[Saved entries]

--------

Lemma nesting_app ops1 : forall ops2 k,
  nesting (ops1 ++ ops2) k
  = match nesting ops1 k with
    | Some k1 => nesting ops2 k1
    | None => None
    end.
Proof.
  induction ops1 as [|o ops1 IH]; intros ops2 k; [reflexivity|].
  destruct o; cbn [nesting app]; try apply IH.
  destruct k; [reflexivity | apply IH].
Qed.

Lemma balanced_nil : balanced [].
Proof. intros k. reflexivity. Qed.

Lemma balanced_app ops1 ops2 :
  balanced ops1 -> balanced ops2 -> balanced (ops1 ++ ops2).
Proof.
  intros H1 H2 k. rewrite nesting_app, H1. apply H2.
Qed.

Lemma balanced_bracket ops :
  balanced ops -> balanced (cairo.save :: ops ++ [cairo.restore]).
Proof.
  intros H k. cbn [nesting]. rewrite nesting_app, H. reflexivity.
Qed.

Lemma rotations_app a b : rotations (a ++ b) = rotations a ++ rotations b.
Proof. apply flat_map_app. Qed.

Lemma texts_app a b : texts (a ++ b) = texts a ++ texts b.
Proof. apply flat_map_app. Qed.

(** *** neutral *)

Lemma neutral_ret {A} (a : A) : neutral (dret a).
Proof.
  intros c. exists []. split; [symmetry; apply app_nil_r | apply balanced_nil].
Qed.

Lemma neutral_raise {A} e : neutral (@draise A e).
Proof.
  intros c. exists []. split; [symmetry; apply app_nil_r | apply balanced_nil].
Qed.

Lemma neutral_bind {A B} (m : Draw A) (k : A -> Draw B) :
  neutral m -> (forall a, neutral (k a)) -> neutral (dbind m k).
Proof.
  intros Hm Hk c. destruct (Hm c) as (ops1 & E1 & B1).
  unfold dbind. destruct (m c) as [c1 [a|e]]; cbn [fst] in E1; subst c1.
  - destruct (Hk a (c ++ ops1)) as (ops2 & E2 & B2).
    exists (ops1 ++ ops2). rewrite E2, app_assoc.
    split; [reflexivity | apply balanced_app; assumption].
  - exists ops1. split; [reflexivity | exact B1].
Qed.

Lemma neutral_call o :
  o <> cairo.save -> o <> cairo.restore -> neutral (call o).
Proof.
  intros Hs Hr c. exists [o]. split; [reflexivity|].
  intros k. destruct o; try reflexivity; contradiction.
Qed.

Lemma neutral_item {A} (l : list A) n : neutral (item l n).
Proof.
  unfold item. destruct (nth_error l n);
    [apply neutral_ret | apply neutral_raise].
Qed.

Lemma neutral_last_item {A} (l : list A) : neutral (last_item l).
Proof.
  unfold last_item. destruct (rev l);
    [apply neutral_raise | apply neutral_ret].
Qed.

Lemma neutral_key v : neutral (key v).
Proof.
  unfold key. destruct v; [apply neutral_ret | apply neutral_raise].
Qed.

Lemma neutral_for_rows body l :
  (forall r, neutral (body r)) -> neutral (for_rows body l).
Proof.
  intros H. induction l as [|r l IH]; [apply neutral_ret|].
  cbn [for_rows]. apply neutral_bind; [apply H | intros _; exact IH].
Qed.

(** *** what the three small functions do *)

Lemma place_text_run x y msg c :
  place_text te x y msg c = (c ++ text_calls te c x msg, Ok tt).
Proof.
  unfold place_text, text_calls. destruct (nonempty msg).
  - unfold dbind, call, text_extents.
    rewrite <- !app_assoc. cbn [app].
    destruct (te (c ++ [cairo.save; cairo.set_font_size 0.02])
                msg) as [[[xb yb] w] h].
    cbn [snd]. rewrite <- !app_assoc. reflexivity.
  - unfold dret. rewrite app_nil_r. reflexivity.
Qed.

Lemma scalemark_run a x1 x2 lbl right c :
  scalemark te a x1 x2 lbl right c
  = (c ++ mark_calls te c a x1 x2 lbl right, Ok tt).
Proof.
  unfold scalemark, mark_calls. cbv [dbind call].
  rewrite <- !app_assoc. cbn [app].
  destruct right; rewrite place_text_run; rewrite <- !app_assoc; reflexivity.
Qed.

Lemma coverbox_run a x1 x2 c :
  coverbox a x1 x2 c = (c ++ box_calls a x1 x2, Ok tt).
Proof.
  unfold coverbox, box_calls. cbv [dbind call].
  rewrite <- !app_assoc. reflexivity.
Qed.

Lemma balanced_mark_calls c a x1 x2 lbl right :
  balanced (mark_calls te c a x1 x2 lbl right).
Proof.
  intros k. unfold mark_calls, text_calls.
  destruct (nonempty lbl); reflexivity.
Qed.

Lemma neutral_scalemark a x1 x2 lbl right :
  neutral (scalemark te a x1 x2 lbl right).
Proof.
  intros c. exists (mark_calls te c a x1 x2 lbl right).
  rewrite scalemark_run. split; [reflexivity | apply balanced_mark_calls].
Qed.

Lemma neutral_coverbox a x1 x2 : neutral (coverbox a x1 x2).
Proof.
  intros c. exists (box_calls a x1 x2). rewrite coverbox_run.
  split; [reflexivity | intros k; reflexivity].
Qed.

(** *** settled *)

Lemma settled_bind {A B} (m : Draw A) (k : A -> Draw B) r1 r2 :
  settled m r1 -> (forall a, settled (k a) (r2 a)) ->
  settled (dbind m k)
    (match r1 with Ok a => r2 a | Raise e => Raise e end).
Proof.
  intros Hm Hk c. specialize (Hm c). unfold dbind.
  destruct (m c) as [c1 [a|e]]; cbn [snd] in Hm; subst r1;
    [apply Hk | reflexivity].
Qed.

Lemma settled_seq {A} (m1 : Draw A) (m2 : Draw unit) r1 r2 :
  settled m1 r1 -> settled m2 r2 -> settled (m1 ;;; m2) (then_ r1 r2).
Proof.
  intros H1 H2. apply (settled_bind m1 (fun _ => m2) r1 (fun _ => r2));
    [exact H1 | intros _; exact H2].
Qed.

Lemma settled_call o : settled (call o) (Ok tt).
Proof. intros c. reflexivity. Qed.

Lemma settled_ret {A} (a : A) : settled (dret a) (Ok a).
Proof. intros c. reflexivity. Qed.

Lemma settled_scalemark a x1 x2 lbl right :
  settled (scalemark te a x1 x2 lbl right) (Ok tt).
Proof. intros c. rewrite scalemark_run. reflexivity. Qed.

--------

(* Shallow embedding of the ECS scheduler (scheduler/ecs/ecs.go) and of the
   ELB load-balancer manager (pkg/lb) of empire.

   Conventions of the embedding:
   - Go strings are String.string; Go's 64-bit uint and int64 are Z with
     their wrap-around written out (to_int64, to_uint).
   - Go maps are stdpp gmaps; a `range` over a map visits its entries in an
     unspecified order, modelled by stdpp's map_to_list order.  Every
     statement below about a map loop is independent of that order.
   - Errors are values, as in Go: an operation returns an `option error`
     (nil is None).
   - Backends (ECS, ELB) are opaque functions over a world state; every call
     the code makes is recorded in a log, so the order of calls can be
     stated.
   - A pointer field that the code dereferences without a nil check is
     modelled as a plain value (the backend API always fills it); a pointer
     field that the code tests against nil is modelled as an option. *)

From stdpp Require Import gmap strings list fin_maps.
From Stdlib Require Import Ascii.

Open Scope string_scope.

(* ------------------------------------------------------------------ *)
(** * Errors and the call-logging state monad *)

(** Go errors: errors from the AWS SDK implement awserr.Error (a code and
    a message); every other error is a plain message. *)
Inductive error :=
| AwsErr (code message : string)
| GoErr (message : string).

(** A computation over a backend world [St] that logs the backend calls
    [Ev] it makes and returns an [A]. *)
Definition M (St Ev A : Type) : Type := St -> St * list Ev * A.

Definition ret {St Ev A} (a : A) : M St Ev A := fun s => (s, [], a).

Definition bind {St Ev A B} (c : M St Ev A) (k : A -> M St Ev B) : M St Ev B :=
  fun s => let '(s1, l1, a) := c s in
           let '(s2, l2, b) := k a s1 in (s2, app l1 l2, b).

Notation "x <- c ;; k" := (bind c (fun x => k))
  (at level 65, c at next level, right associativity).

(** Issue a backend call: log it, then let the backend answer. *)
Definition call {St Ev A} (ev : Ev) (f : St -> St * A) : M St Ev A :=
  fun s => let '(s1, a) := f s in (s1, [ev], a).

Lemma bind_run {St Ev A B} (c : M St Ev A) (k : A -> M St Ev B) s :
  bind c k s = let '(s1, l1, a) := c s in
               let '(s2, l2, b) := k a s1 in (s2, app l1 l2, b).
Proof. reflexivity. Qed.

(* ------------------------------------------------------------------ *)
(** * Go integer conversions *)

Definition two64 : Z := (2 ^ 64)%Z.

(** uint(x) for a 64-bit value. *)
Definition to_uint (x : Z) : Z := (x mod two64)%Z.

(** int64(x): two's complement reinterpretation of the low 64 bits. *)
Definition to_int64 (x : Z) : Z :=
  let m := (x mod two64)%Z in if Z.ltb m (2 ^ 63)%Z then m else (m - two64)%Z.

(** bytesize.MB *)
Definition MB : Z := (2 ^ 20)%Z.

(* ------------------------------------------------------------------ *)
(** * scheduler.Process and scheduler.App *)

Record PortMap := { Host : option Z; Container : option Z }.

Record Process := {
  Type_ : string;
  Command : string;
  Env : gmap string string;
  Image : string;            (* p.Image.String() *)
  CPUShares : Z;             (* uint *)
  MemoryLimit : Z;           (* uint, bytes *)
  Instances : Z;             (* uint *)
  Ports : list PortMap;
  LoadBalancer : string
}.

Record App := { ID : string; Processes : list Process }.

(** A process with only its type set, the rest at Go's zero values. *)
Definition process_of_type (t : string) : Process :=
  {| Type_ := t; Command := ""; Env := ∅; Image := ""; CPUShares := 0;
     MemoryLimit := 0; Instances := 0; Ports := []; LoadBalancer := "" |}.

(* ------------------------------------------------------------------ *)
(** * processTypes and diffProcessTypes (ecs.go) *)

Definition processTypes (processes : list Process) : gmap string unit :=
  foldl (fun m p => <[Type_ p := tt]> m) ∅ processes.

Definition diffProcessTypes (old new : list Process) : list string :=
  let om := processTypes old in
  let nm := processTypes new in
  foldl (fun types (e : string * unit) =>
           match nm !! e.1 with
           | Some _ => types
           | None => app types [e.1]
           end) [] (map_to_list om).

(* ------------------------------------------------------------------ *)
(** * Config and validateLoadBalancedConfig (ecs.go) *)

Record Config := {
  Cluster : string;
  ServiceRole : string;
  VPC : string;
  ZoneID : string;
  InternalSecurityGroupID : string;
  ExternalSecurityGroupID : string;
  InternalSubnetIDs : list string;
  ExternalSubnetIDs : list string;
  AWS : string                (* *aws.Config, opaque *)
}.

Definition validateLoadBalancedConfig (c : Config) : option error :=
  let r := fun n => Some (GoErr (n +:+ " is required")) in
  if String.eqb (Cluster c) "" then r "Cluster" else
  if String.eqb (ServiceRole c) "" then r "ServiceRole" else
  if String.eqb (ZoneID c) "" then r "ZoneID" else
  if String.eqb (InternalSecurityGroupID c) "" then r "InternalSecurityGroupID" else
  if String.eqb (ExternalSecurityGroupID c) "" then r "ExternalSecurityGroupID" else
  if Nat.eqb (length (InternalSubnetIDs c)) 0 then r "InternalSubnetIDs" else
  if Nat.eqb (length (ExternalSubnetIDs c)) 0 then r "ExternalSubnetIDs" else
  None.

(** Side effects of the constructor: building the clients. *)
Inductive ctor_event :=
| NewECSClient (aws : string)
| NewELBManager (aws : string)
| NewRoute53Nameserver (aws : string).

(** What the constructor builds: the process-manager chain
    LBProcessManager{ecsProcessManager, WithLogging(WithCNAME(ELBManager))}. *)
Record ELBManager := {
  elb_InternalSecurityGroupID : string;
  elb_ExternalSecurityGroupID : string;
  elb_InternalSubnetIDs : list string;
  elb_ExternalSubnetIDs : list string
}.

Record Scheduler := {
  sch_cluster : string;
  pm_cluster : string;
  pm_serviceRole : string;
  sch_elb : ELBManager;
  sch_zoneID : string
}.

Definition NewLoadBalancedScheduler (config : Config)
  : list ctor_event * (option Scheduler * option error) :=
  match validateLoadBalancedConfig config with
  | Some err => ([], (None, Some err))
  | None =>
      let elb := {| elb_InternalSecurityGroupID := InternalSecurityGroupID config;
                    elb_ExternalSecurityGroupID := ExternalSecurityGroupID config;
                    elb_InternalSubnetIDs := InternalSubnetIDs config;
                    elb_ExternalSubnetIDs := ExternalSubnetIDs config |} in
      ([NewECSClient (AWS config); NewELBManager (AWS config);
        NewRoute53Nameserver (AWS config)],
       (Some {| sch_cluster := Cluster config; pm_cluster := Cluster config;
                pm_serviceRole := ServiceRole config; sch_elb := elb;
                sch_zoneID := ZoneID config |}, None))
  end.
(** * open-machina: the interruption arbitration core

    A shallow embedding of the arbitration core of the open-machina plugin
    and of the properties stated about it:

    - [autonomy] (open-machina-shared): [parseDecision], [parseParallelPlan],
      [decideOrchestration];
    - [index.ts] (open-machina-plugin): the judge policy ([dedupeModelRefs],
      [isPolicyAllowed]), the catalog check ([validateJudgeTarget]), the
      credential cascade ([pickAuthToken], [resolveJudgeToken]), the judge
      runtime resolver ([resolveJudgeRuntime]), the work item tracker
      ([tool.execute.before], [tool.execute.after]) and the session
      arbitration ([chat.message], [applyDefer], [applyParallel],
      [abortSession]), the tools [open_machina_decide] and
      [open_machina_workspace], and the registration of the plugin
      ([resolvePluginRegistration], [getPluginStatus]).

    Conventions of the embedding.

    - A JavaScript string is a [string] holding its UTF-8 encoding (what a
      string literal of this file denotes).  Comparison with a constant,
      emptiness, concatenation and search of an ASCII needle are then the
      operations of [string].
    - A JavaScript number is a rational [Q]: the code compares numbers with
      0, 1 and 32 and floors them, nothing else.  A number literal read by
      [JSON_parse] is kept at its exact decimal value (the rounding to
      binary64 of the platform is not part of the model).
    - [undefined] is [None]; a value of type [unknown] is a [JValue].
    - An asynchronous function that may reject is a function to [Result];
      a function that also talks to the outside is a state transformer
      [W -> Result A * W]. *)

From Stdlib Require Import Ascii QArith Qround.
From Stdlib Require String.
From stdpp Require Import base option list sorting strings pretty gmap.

--------

### What needs to be done
Which lines above run from the one containing "(** bytesize.MB *)" to the one containing "Type_ : string;"? Give them again exactly, both ends included.

### Written reply
(** bytesize.MB *)
Definition MB : Z := (2 ^ 20)%Z.

(* ------------------------------------------------------------------ *)
(** * scheduler.Process and scheduler.App *)

Record PortMap := { Host : option Z; Container : option Z }.

Record Process := {
  Type_ : string;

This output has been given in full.